Wenn man sich die beiden nachfolgenden Fragen  unter dem Aspekt Umsatzsteigerung und Kundenbindung stellt:

Wie steigere ich die Arbeitsmotivation meiner abhangig Beschäftigten?

Wie schaffe ich ein Vertrauensverhältnis zur Firma beim Kunden? 

Erhält man, wahrscheinlich, zu dem E-Mail-Filter Thema, Löschen, Unterdrücken, Zensur,  eine andere Sichtweise.

Grüße

Ma

[EDIT]

Es fehlt hier im Forum tatsächlich ein Dauerthema: " Linux (Gentoo) in der aktuellen Rechtsprechung"

Und hier noch ein  Link (pdf) zur Rechtsicherheit.

----------

## slick

Das PDF ist gut, allerdings kommt mir dabei ein Punkt unter: Dienstlich motivierte (Privat-) Nutzung. 

Also blödes Beispiel, aber irgendwer schickt eine (private) Terminsache per E-Mail die vom Spamfilter gelöscht wird. Wer trägt dann die Kosten bei Versäumnis des Termins? Der Arbeitnehmer? Der wußte ja nix von der Mail? Der Arbeitgeber? Der hat nur sein Recht wahrgenommen.

Aber ok, falsches Forum um das tiefer zu beleuchten, ich werde mal in einem passendem posten und schauen was rauskommt. Aber danke erstmal, dachte hier hat evt. schonmal jemand direkt Erfahrungen damit gemacht.

----------

## NightDragon

 *slick wrote:*   

> Also blödes Beispiel, aber irgendwer schickt eine (private) Terminsache per E-Mail die vom Spamfilter gelöscht wird. Wer trägt dann die Kosten bei Versäumnis des Termins? Der Arbeitnehmer? Der wußte ja nix von der Mail? Der Arbeitgeber? Der hat nur sein Recht wahrgenommen. 

 

Ich würde sagen der Arbeitnehmer. Warum? Naja.

Das ist wie mit den Adressen.

Wenn Du die Post zu deinem Nachbarn kommen lässt, so hast Du das ja selbst veranlasst, das die Post wo landet, wo Du nicht die volle Kontrolle hast.

Somit ist es eigentlich eine "nicht gesicherte Zustellung".

Soll heißen, wenn der Nachbar Post auf seine Adresse adressiert wegwirft, und aber der Brief an deinen Namen gerichtet wurde, dann bist eindeutig Du Schuld.
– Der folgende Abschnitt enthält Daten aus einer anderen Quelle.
(* ===== verification/ShareParse.v ===== *)
(** Parsing one link and a whole list ([ParseURI] of [uri.go], [batch.go]): the checks
    that follow every dialect, and the envelopes, limits and lines of a list. *)
From S2P Require Import Prelude Diagnostics IRTypes Hashes Json IRValidate Network Base64 URLText ShareTypes ShareLink ShareVMess.

Section ShareParse.
Context {P : Platform} {T : GoText} {L : ShareLibs}.

(** ** One link *)

(** The checks of [ParseURI] after the parser of the dialect. *)
Definition check_name (c : Candidate) : error :=
  if negb (cand_Name c =s "") && negb (safeText (cand_Name c))
  then Some (Share.failure Share.InvalidValue "/name") else None.

Definition check_external_key (c : Candidate) : error :=
  match cand_Metadata c !! "external_key" with
  | None => None
  | Some value =>
      match json_text value ≫= ParseExternalKey with
      | Some _ => None
      | None => Some (Share.failure Share.InvalidValue "/metadata/external_key")
      end
  end.

Definition check_candidate (c : Candidate) (node : Node) : error :=
  check? check_name c in
  check? check_external_key c in
  check? supportedCombination node in
  Node_Validate node.

Definition refused (err : Diagnostics) (c : Candidate) : Candidate :=
  let c := add_diagnostics err c in
  if existsb (λ d, unsupported_code (d_Code d)) err
  then set_outcome StatusUnsupported (cand_Node c) c else c.

Definition finish_candidate (r : result Diagnostics Node * Candidate) : Candidate :=
  match r with
  | (Err err, c) => refused err c
  | (Ok node, c) =>
      match check_candidate c node with
      | Some err => refused err c
      | None => set_outcome StatusValid (Some node) c
      end
  end.

Definition url_schemes : list string := ["vless"; "trojan"; "socks5"; "http"; "https"].

Definition ParseURI (raw : string) : Candidate :=
  let c := new_candidate in
  if MaxURIBytes <? Z.of_nat (String.length raw) then candidate_fail Share.URITooLarge "" c
  else if negb (ValidString raw) then candidate_fail Share.InvalidUTF8 "" c
  else if negb (safeText raw) then candidate_fail Share.InvalidURI "" c
  else
    match uriScheme raw with
    | None => candidate_fail Share.InvalidURI "" c
    | Some (scheme, body) =>
        if scheme =s "vmess" then
          finish_candidate (parseVMess body (set_dialect "vmess-json-v2" c))
        else if scheme =s "ss" then
          finish_candidate (parseSS body (set_dialect "ss-sip002" c))
        else if bool_decide (scheme ∈ url_schemes) then
          finish_candidate (parseURLNode raw scheme (set_dialect (scheme +:+ "-uri-v1") c))
        else candidate_fail Share.UnknownScheme "" c
    end.

(** ** A list *)

(** [EncodedLimit]. *)
Definition EncodedLimit (decoded : Z) : Z := ((decoded + 2) / 3 * 4 + 2) / 3 * 4.
Definition MaxInputBytes : Z := EncodedLimit MaxDecodedBytes.

Definition byte_order_mark : string := String "239" (String "187" (String "191" "")).

(** The loop of [nativeDocument] over the lines: comments and blank lines are skipped,
    the first other line decides. *)
Fixpoint native_lines (lines : list string) : bool :=
  match lines with
  | [] => false
  | line :: lines =>
      let line := TrimSpace line in
      if (line =s "") || HasPrefix line "#" then native_lines lines
      else
        match uriScheme line with
        | Some _ => false
        | None =>
            if HasPrefix line "- " then true
            else
              match Cut ":" line with
              | Some (_, after) => (after =s "") || HasPrefix after " " || HasPrefix after (String "009" "")
              | None => false
              end
        end
  end.

Definition nativeDocument (data : string) : bool :=
  let trimmed := TrimSpace data in
  if trimmed =s "" then false
  else if HasPrefix trimmed "{" || HasPrefix trimmed "[" || HasPrefix trimmed "---"
          || HasPrefix trimmed "%YAML" then true
  else native_lines (Split "010" trimmed).

(** The checks on new data: [decodedSize] is the size before the byte order mark goes. *)
Definition check_text (data : string) : error :=
  if compressed data then Some (Share.failure Share.NativeConfig "")
  else if negb (ValidString data) then Some (Share.failure Share.InvalidUTF8 "")
  else if TrimSpace data =s "" then Some (Share.failure Share.EmptyInput "")
  else None.

(** The result of the loop over the envelopes: the data, its size and the layers. *)
Record Unwrapped := { un_data : string; un_size : nat; un_layers : nat }.

(** A call of [ctx.Err()] asks whether the context has ended by that call. *)
Definition Context := nat → option string.

(** Errors of [ParseBounded]: the context's, or diagnostics. *)
Inductive parse_error := Ended (cause : string) | Refused (d : Diagnostics).

(** One round of the loop: leave it, go on with decoded data, or fail. *)
Definition unwrap_round (format : string) (u : Unwrapped) : result Diagnostics (bool * Unwrapped) :=
  if nativeDocument (un_data u) then Err (Share.failure Share.NativeConfig "")
  else if (negb (format =s FormatBase64) || (0 <? un_layers u)%nat) && containsURI (un_data u)
  then Ok (true, u)
  else if (un_layers u =? MaxBase64Layers)%nat then Err (Share.failure Share.TooManyLayers "")
  else
    match decodeBase64 (un_data u) true with
    | Err _ => Err (Share.failure Share.InvalidBase64 "")
    | Ok decoded =>
        let data := TrimPrefix decoded byte_order_mark in
        match check_text data with
        | Some err => Err err
        | None =>
            Ok (false, {| un_data := data; un_size := String.length decoded;
                          un_layers := S (un_layers u) |})
        end
    end.

(** The loop; [polls] counts the calls of [ctx.Err()]. *)
Fixpoint unwrap (fuel : nat) (ctx : Context) (polls : nat) (format : string) (u : Unwrapped)
    : option (result parse_error (Unwrapped * nat)) :=
  match fuel with
  | O => None
  | S fuel =>
      match ctx polls with
      | Some cause => Some (Err (Ended cause))
      | None =>
          match unwrap_round format u with
          | Err err => Some (Err (Refused err))
          | Ok (true, u) => Some (Ok (u, S polls))
          | Ok (false, u) => unwrap fuel ctx (S polls) format u
          end
      end
  end.

(** Three rounds: a round without a decision adds a layer, and the third layer is
    refused. *)
Definition unwrap_fuel : nat := S MaxBase64Layers.

(** [strings.ReplaceAll(_, CRLF, LF)], then of CR. *)
Fixpoint join_crlf (s : string) : string :=
  match s with
  | EmptyString => ""
  | String c s' =>
      match s' with
      | String d rest =>
          if Ascii.eqb c "013" && Ascii.eqb d "010" then String "010" (join_crlf rest)
          else String c (join_crlf s')
      | EmptyString => s
      end
  end.
Definition unix_lines (data : string) : list string :=
  Split "010" (replace_char "013" "010" (join_crlf data)).

Definition blank (line : string) : bool := TrimSpace line =s "".

(** The loop that counts the entries, and the one that parses them. *)
Fixpoint count_entries (ctx : Context) (polls : nat) (maxEntries : Z) (count : nat)
    (lines : list string) : result parse_error (nat * nat) :=
  match lines with
  | [] => Ok (count, polls)
  | line :: lines =>
      match ctx polls with
      | Some cause => Err (Ended cause)
      | None =>
          if blank line then count_entries ctx (S polls) maxEntries count lines
          else if maxEntries <? Z.of_nat (S count)
          then Err (Refused (Share.failure Share.TooManyEntries ""))
          else count_entries ctx (S polls) maxEntries (S count) lines
      end
  end.

Fixpoint parse_entries (ctx : Context) (polls : nat) (line : Z) (out : list Candidate)
    (lines : list string) : result parse_error (list Candidate) :=
  match lines with
  | [] => Ok out
  | raw :: lines =>
      let line := line + 1 in
      match ctx polls with
      | Some cause => Err (Ended cause)
      | None =>
          let raw := TrimSpace raw in
          if raw =s "" then parse_entries ctx (S polls) line out lines
          else
            parse_entries ctx (S polls) line
              (out ++ [set_place (Z.of_nat (length out)) line (ParseURI raw)]) lines
      end
  end.

(** From the plain text on. *)
Definition parse_text (ctx : Context) (polls : nat) (maxDecoded maxEntries : Z) (u : Unwrapped)
    : result parse_error ImportResult :=
  if maxDecoded <? Z.of_nat (un_size u) then Err (Refused (Share.failure Share.DecodedTooLarge ""))
  else if nativeDocument (un_data u) then Err (Refused (Share.failure Share.NativeConfig ""))
  else
    let lines := unix_lines (un_data u) in
    let? counted := count_entries ctx polls maxEntries 0 lines in
    if (counted.1 =? 0)%nat then Err (Refused (Share.failure Share.EmptyInput ""))
    else
      let? candidates := parse_entries ctx counted.2 0 [] lines in
      Ok {| ir_Format := if (0 <? un_layers u)%nat then FormatBase64 else FormatText;
            ir_Base64Layers := un_layers u; ir_Candidates := candidates |}.

(** [ParseBounded]; [None] if the loop over the envelopes ran out of rounds. *)
Definition ParseBounded (ctx : Context) (format input : string) (maxDecoded maxEntries : Z)
    : option (result parse_error ImportResult) :=
  let refuse code path := Some (Err (Refused (Share.failure code path))) in
  if (maxDecoded <? 1) || (MaxDecodedBytes <? maxDecoded) || (maxEntries <? 1) || (MaxEntries <? maxEntries)
  then refuse Share.InvalidValue "/limits"
  else
    match ctx 0%nat with
    | Some cause => Some (Err (Ended cause))
    | None =>
        let format := if format =s "" then FormatAuto else format in
        if negb (bool_decide (format ∈ [FormatAuto; FormatText; FormatBase64]))
        then refuse Share.InvalidFormat "/format"
        else if EncodedLimit maxDecoded <? Z.of_nat (String.length input)
        then refuse Share.InputTooLarge ""
        else
          let data := TrimPrefix input byte_order_mark in
          let u := {| un_data := data; un_size := String.length input; un_layers := 0 |} in
          if TrimSpace data =s "" then refuse Share.EmptyInput ""
          else if compressed data then refuse Share.NativeConfig ""
          else if negb (ValidString data) then refuse Share.InvalidUTF8 ""
          else if format =s FormatText then Some (parse_text ctx 1 maxDecoded maxEntries u)
          else
            match unwrap unwrap_fuel ctx 1 format u with
            | None => None
            | Some (Err e) => Some (Err e)
            | Some (Ok (u, polls)) => Some (parse_text ctx polls maxDecoded maxEntries u)
            end
    end.

(** [Parse]. *)
Definition Parse (ctx : Context) (format input : string) : option (result parse_error ImportResult) :=
  ParseBounded ctx format input MaxDecodedBytes MaxEntries.
End ShareParse.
Du hattest ja die Option die Post an deine eigene Adresse zuzustellen.

Genau so sehe ich das bei den Mails.

Wenn Du von der Firma aus, über deren Mailsystem, Mails empfängst, dann ist das wie die Post dem Nachbarn überlassen.

Oder sieht das wer anderst?

----------

## slick

Also ich habe das heute mal hier gepostet. Mal schauen was da noch rauskommt, obwohl es bisher eindeutig zu sein scheint; darf die Firma bedenkenlos.

----------

## Gibheer

also in einer ct wurde das thema mal ausfuehrlich behandelt (die ausgabe ist beim kuerzlichen umzug verloren gegangen, duerfte aber weniger als ein jahr her sein). Da war die sprache davon, dass viele Admins dafuer bestraft wurden, weil sie eben einen spamfilter installiert haben. Das ist nur erlaubt, wenn wirklich jeder Mitarbeiter seine zustimmung dazu gegeben hat. Dabei ist es voellig belanglos, ob die mitarbeiter private angelegenheiten regeln duerfen oder nicht. Nen link dazu hab ich leider auch nicht, aber ich hoffe, es hilft ein bischen.

----------

## slick

Also wenn jemand den Artikel kennt oder die Nummer der Ausgabe wäre mir damit sehr geholfen. Habe eine relativ vollständige Sammlung der ct bzw. könnte ich so besser auf die Suche gehen und IMHO habe ich auch das Jahresarchiv 04 auf CD daheim rumliegen.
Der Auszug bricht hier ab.